(Collected data entries)
◆ ◆ ◆ ◆ ◆
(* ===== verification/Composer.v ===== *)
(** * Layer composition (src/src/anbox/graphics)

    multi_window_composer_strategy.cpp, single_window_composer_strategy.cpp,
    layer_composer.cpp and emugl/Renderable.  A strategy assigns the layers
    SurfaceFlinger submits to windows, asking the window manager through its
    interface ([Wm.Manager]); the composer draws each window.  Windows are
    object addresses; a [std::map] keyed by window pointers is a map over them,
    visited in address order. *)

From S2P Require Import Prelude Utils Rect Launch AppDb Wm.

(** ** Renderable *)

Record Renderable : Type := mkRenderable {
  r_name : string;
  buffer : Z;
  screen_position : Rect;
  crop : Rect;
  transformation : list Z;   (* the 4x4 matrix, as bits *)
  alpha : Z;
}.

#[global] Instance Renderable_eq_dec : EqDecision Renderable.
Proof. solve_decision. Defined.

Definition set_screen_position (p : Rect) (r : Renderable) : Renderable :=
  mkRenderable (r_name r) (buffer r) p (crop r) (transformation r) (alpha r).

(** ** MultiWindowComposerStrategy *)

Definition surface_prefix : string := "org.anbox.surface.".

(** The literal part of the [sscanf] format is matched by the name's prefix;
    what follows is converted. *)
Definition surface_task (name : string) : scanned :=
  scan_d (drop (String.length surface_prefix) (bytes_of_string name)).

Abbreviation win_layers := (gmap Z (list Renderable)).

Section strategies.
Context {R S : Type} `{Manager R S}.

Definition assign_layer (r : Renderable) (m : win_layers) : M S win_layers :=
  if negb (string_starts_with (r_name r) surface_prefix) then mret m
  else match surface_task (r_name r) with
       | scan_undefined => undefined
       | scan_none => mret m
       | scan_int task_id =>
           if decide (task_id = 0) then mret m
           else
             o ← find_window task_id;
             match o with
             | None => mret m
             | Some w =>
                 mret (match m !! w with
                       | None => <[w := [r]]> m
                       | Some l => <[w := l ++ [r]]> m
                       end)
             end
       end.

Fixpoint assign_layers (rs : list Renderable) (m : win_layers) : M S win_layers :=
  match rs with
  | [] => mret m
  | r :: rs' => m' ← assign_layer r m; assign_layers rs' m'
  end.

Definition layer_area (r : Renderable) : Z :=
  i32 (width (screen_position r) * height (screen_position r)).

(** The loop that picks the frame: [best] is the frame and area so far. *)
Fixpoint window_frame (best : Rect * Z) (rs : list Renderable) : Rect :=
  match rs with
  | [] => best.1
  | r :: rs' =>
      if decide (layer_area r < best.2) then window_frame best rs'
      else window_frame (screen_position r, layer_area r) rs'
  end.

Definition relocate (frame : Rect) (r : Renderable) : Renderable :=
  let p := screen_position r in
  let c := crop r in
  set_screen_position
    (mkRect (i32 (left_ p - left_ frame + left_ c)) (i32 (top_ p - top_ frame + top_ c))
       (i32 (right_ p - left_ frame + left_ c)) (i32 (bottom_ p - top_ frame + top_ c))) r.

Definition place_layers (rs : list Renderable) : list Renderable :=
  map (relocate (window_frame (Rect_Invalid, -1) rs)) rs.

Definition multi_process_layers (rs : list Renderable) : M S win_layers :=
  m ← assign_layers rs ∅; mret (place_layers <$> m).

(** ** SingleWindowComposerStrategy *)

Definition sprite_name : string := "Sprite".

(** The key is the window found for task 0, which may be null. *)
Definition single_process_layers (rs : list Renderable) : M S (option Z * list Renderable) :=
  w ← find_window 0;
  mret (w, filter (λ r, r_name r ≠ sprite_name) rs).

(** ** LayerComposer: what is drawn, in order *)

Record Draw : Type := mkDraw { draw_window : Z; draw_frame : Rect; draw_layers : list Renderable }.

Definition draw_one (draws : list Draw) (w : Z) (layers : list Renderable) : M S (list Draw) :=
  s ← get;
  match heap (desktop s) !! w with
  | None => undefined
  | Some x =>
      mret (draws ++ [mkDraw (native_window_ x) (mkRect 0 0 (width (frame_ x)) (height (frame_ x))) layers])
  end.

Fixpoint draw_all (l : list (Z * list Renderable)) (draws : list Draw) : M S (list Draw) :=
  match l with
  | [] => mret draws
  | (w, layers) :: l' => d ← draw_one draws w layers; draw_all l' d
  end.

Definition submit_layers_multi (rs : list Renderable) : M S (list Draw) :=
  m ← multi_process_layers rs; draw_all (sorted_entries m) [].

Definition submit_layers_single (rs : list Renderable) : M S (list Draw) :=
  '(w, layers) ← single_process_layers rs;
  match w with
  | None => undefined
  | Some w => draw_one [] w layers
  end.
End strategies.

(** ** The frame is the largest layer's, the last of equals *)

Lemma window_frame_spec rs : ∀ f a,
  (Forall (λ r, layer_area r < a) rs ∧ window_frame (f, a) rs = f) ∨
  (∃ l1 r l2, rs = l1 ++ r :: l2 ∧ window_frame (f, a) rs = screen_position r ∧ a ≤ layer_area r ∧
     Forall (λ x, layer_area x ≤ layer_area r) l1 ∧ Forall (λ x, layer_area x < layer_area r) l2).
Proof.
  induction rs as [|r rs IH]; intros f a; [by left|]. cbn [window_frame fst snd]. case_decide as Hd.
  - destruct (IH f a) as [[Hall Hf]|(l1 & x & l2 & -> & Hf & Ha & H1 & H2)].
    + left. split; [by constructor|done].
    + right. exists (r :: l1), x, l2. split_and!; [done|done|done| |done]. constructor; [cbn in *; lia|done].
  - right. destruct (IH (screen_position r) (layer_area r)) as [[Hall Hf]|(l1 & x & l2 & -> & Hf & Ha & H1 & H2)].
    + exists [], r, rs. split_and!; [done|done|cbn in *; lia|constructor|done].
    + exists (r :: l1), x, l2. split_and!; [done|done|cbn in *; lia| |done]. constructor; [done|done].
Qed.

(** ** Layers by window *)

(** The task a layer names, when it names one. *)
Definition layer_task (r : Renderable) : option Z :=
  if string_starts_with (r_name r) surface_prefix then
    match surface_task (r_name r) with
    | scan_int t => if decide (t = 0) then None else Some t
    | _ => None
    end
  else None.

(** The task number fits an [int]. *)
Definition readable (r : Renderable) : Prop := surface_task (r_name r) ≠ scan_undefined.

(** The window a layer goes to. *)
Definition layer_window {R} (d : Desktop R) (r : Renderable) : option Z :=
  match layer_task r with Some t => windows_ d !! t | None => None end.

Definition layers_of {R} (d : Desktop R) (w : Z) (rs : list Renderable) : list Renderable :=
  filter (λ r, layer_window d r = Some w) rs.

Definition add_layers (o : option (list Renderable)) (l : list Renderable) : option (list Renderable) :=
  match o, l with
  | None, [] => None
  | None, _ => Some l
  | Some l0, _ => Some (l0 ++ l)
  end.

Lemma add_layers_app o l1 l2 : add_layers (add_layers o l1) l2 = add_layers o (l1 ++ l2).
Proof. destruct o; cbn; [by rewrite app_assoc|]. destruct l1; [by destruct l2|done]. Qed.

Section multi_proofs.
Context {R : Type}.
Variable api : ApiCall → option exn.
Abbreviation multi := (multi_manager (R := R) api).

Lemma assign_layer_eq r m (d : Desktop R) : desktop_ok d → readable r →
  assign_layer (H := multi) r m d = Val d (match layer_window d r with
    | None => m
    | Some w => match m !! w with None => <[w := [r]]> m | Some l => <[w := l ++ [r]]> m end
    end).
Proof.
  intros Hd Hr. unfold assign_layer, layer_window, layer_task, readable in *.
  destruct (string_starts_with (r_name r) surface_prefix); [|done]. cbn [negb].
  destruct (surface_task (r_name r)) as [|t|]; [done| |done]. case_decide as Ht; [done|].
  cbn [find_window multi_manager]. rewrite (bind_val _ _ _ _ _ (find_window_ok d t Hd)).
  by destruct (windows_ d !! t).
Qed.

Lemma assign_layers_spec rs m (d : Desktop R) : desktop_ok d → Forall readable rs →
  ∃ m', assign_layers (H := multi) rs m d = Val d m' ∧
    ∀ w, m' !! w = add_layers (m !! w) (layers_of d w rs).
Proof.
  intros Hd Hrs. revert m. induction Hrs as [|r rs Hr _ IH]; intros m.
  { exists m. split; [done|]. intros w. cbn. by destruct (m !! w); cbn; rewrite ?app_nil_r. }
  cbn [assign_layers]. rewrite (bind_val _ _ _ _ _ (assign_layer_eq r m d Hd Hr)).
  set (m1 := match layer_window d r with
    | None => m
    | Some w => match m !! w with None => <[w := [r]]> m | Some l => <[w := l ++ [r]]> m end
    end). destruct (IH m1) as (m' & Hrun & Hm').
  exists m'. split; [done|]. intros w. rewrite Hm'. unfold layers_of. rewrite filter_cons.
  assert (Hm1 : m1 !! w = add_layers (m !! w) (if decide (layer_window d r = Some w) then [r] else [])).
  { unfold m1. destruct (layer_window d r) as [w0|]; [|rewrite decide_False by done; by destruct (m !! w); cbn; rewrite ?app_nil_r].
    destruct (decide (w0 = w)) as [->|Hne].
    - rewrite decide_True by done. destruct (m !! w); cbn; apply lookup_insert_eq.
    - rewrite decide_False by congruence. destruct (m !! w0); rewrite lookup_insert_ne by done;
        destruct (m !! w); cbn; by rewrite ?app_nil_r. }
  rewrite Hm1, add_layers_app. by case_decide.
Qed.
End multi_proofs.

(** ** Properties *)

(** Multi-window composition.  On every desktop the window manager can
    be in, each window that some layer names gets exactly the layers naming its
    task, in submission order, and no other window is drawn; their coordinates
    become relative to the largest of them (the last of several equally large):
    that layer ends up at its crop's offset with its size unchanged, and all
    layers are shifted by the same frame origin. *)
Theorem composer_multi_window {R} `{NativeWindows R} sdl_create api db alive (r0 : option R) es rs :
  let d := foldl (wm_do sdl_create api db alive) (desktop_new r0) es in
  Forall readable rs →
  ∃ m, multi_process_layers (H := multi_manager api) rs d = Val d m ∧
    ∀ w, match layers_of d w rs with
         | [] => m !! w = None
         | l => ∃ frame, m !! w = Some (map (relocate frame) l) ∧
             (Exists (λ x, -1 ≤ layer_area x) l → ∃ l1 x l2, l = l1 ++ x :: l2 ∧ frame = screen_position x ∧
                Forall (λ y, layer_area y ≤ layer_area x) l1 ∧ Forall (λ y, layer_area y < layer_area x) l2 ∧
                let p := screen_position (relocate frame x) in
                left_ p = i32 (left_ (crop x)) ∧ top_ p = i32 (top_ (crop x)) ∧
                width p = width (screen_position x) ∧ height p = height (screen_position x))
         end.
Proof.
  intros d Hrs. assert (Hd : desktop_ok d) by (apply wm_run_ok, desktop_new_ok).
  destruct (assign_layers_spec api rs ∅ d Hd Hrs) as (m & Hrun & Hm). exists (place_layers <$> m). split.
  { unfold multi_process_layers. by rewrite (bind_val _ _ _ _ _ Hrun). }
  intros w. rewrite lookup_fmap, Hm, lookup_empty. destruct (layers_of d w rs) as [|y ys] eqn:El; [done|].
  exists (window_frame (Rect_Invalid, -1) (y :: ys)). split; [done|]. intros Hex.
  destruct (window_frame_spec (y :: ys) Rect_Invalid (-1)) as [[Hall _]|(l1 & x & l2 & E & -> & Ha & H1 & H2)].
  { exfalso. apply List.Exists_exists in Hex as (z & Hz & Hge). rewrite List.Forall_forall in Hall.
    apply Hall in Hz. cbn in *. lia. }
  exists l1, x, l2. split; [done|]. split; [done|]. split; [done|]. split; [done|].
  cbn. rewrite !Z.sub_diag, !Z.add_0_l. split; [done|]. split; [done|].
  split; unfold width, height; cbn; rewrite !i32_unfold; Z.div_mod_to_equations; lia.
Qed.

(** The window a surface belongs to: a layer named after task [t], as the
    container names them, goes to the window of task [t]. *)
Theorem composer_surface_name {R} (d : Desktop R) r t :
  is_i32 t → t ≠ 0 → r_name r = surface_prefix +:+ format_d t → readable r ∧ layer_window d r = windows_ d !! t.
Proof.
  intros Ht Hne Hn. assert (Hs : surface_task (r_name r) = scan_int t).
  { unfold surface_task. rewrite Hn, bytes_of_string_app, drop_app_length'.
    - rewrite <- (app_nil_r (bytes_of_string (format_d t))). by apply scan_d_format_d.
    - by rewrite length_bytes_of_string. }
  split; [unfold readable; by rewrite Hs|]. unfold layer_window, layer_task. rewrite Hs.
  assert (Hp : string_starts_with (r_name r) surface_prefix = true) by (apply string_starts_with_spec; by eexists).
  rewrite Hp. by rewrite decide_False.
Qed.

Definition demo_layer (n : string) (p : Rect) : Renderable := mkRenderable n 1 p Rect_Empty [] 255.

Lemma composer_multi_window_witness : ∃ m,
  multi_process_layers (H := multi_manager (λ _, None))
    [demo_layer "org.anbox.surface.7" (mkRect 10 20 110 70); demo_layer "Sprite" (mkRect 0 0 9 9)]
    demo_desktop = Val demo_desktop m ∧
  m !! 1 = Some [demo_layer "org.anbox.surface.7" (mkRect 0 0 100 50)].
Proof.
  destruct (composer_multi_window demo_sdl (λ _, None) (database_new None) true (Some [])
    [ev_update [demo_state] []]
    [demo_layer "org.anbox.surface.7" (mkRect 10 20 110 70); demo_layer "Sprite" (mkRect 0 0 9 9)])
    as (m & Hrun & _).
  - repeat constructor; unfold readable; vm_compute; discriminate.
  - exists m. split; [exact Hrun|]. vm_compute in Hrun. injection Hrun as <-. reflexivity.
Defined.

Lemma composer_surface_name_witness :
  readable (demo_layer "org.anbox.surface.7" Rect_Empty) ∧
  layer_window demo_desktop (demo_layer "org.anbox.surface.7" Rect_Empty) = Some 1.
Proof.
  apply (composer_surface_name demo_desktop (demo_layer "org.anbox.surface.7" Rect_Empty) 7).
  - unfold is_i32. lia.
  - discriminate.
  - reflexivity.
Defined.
◆ ◆ ◆ ◆ ◆
• **EXERCISE BRIEF**: Scan the records above for the word "names". Copy each line that has it.

• **RESPONSE BOX**:
(** The task a layer names, when it names one. *)
    be in, each window that some layer names gets exactly the layers naming its
    container names them, goes to the window of task [t]. *)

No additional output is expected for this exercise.